We investigated different higher baseline cutoff and absolute delta changes of hs-TnI in order to improve the diagnostic performance of a possible rapid rule-in algorithm. As expected, the number of false positive patients showed a rapid decline with increasing delta. As an example, increasing the absolute change after 1 hour from 6 ng/L to 9 ng/L reduced the false positive patients from 103 to 53, while the sensitivity was still 73.2% and the PPV 78.8%. Higher deltas of 12 ng/L and 27 ng/L increased the PPV to 83.3 and 88.6%. These cutoffs resulted in PPVs, which seem to be as efficient as the 3-hour algorithm suggested by the guidelines, while the sensitivity is still comparable. Therefore, these higher deltas, compared to guideline suggestions, might offer safe and efficient rule-in after 1 hour.
Even a single baseline measurement with a hs-TnI cutoff at 52 ng/L is suggested in the ESC guideline. This cutoff concentration resulted in a PPV of 73.8% and a sensitivity of 54.3% in our cohort including 54 false positive patients. Again, higher cutoff concentrations increased the PPV, while the sensitivity was reduced.
Taken together, these findings raise the question, of how sure we want to be regarding the rule-in of patients. Should we aim for rule-in algorithm with a high PPV in order not to potentially harm patients due to invasive management, or should we aim for a high sensitivity in order not to miss any patients?

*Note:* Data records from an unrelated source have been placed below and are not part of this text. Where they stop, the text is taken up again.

(** The ranges returned by [getManagedStuff] are the liveness of the alias
    analysis restricted to the managed values: a managed value has the
    range the analysis gives it, if any, and no other value has one. *)
Theorem getManagedStuff_ranges env graph v :
  um_find v (snd (fst (getManagedStuff env graph)))
  = if um_mem v (snd (fst (fst (getManagedStuff env graph))))
    then um_find v (liveness env) else None.
Proof. apply getManagedStuff_ranges_lookup. Qed.

(* ================================================================== *)
(** ** More on the first loop of [planMemory] *)

Lemma um_mem_cons {V : Type} (v v0 : Value) (s : V) (rest : list (Value * V)) :
  um_mem v ((v0, s) :: rest) = (eqb v v0 || um_mem v rest)%bool.
Proof. unfold um_mem. simpl. now destruct (eqb v v0). Qed.

Lemma managedLiveRanges_fold_ranges v sizes : forall acc,
  um_find v (fst (fold_left managedLiveRanges_step sizes acc))
  = match um_find v (fst acc) with
    | Some r => Some r
    | None => if um_mem v sizes then Some default_LiveRange else None
    end.
Proof.
  induction sizes as [|[v0 s] sizes IH]; simpl; intros acc.
  - now destruct (um_find v (fst acc)).
  - rewrite IH. destruct acc as [ranges managed].
    unfold managedLiveRanges_step, um_index. simpl.
    rewrite um_mem_cons.
    destruct (um_find v0 ranges) as [r0|] eqn:F0; simpl.
    + destruct (um_find v ranges) eqn:F; [reflexivity|].
      destruct (eqb v v0) eqn:G; [|reflexivity].
      apply eqb_eq in G. subst v0. congruence.
    + rewrite um_find_app. destruct (um_find v ranges) eqn:F; [reflexivity|].
      simpl. destruct (eqb v v0); reflexivity.
Qed.

(** After the first loop of [planMemory] every sized value has a range: a
    range that was there is kept, and a sized value that had none has
    been given the value initialised range [[0,0]]. No other value has
    got one. *)
Theorem managedLiveRanges_ranges sizes ranges0 v :
  um_find v (fst (managedLiveRanges sizes ranges0))
  = match um_find v ranges0 with
    | Some r => Some r
    | None => if um_mem v sizes then Some default_LiveRange else None
    end.
Proof. apply (managedLiveRanges_fold_ranges v sizes (ranges0, [])). Qed.

Lemma managedLiveRanges_fold_untouched (r : LiveRange.t) sizes : forall acc,
  (forall v s, In (v, s) sizes ->
     um_find v (fst (fold_left managedLiveRanges_step sizes acc)) <> Some r) ->
  um_find r (snd (fold_left managedLiveRanges_step sizes acc))
  = um_find r (snd acc).
Proof.
  induction sizes as [|[v0 s0] sizes IH]; simpl; intros acc H; [reflexivity|].
  rewrite IH by (intros v s I; apply (H v s); now right).
  destruct (managedLiveRanges_fold sizes (managedLiveRanges_step acc (v0, s0)))
    as (_ & St & _).
  specialize (H v0 s0 (or_introl eq_refl)).
  destruct acc as [ranges managed]. unfold managedLiveRanges_step in *. simpl in *.
  destruct (um_index_spec default_LiveRange v0 ranges) as [Here _].
  destruct (um_index default_LiveRange v0 ranges) as [r0 ranges1]. simpl in *.
  rewrite um_find_set. destruct (eqb r r0) eqn:G; [|reflexivity].
  apply eqb_eq in G. subst r0. exfalso. apply H. now apply St.
Qed.

Lemma managedLiveRanges_fold_last l1 v sz l2 (r : LiveRange.t) : forall acc,
  um_find v (fst (fold_left managedLiveRanges_step (l1 ++ (v, sz) :: l2) acc))
  = Some r ->
  (forall v2 s2, In (v2, s2) l2 ->
     um_find v2 (fst (fold_left managedLiveRanges_step (l1 ++ (v, sz) :: l2) acc))
     <> Some r) ->
  um_find r (snd (fold_left managedLiveRanges_step (l1 ++ (v, sz) :: l2) acc))
  = Some sz.
Proof.
  intros acc. rewrite fold_left_app. simpl.
  set (acc1 := fold_left managedLiveRanges_step l1 acc).
  intros F H. rewrite managedLiveRanges_fold_untouched by exact H.
  destruct (managedLiveRanges_fold l2 (managedLiveRanges_step acc1 (v, sz)))
    as (_ & St & _).
  destruct acc1 as [ranges managed]. unfold managedLiveRanges_step in *. simpl in *.
  destruct (um_index_spec default_LiveRange v ranges) as [Here _].
  destruct (um_index default_LiveRange v ranges) as [r0 ranges1]. simpl in *.
  apply St in Here. rewrite Here in F. inversion F; subst.
  rewrite um_find_set, eqb_refl. reflexivity.
Qed.



Lemma managedLiveRanges_fold_keys sizes : forall acc r,
  um_mem r (snd acc) = true ->
  um_mem r (snd (fold_left managedLiveRanges_step sizes acc)) = true.
Proof.
  induction sizes as [|[v0 s0] sizes IH]; simpl; intros acc r M; [exact M|].
  apply IH. destruct acc as [ranges managed].
  unfold managedLiveRanges_step. simpl.
  destruct (um_index default_LiveRange v0 ranges) as [r0 ranges1]. simpl in *.
  unfold um_mem in *. rewrite um_find_set.
  destruct (eqb r r0); [reflexivity|exact M].
Qed.

Lemma managedLiveRanges_fold_cover sizes : forall acc v s,
  In (v, s) sizes ->
  exists r,
    um_find v (fst (fold_left managedLiveRanges_step sizes acc)) = Some r
    /\ um_mem r (snd (fold_left managedLiveRanges_step sizes acc)) = true.
Proof.
  induction sizes as [|[v0 s0] sizes IH]; simpl; intros acc v s I; [destruct I|].
  destruct I as [[= -> ->]|I]; [|now apply (IH _ v s)].
  destruct (managedLiveRanges_fold sizes (managedLiveRanges_step acc (v, s)))
    as (_ & St & _).
  pose proof (managedLiveRanges_fold_keys sizes (managedLiveRanges_step acc (v, s))) as K.
  destruct acc as [ranges managed]. unfold managedLiveRanges_step in *. simpl in *.
  destruct (um_index_spec default_LiveRange v ranges) as [Here _].
  destruct (um_index default_LiveRange v ranges) as [r0 ranges1]. simpl in *.
  exists r0. split; [now apply St|].
  apply K. unfold um_mem. rewrite um_find_set, eqb_refl. reflexivity.
Qed.

(** [managed_live_ranges] has no repeated range, holds the range of every
    sized value, and every size in it is the size of a value that has the
    range. *)
Theorem managedLiveRanges_is_the_map_of_the_values sizes ranges0 :
  let ranges := fst (managedLiveRanges sizes ranges0) in
  let managed := snd (managedLiveRanges sizes ranges0) in
  NoDup (map fst managed)
  /\ Forall (fun e => exists r, um_find (fst e) ranges = Some r
                                /\ um_mem r managed = true) sizes
  /\ Forall (fun m => exists v, In (v, snd m) sizes
                                /\ um_find v ranges = Some (fst m)) managed.
Proof.
  intros ranges managed. split; [apply managedLiveRanges_NoDup|]. split.
  - apply Forall_forall. intros [v s] I. simpl.
    apply (managedLiveRanges_fold_cover sizes (ranges0, []) v s I).
  - apply Forall_forall. intros [r sz] I. simpl.
    apply managedLiveRanges_source.
    apply um_find_NoDup; [apply managedLiveRanges_NoDup|exact I].
Qed.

Pickering et al discussed a PPV of around 80%, which would be accepted by most clinicians, as it includes only 20% false positive patients. In our present study, we aimed for a PPV of more than 85%, as this was achieved by the clinical standard using the 3-hours approach. This approach is highly accepted by clinicians and used worldwide. However, most investigations are solely based on biomarker analyses and dismiss the actual clinical symptoms, cardiovascular risk profile and other diagnostic tools, such as ECG or echocardiography. To address this topic, we included the information of an ischemic ECG to the analyses. Here, the PPVs were increased, while the efficacy was reduced. As an example, the PPV was increased from 83.3% to 90.5%, when adding the ischemic ECG to an absolute change of 12 ng/L. However, the TP patients were reduced from 184 to 95. These findings highlight the importance of troponin concentrations, when diagnosing AMI. Nevertheless, physicians in the ED need to add further information to their decision-making, when using high-sensitivity troponin assays. In future, an even more individualized approach that is not based on clear cutoff concentrations, but includes a variety of risk predictors might be useful to optimize the diagnostic accuracy.
Strengths and limitations
This study has several strengths, but also some limitations. The BACC study is a well-characterized population with a gold-standard adjudication of the final diagnosis and serial sampling after only 1 hour. Nevertheless, it is a single-center study and represents a limited variety of patients. The results presented in this manuscript are specific for this hs-TnI assay and cannot be generalized to other assays. Further validation in external cohorts and other troponin assays is therefore mandatory. Finally, our analyses were performed in a prospective, but not randomized study. Therefore, it remains a scientific need to compare current clinical standard to a rapid approach in a randomized trial.
Conclusion
The diagnosis of AMI based on hs-TnI is still challenging. Final decision-making should always include individual the cardiovascular risk profile and other diagnostic tools. The application of absolute hs-TnI changes after 1 hour might facilitate rapid rule-in of AMI patients.
Supporting information
S1 Fig. Positive predictive value for diagnosis of AMI using a single baseline troponin measurement or a 0/1-hour absolute change.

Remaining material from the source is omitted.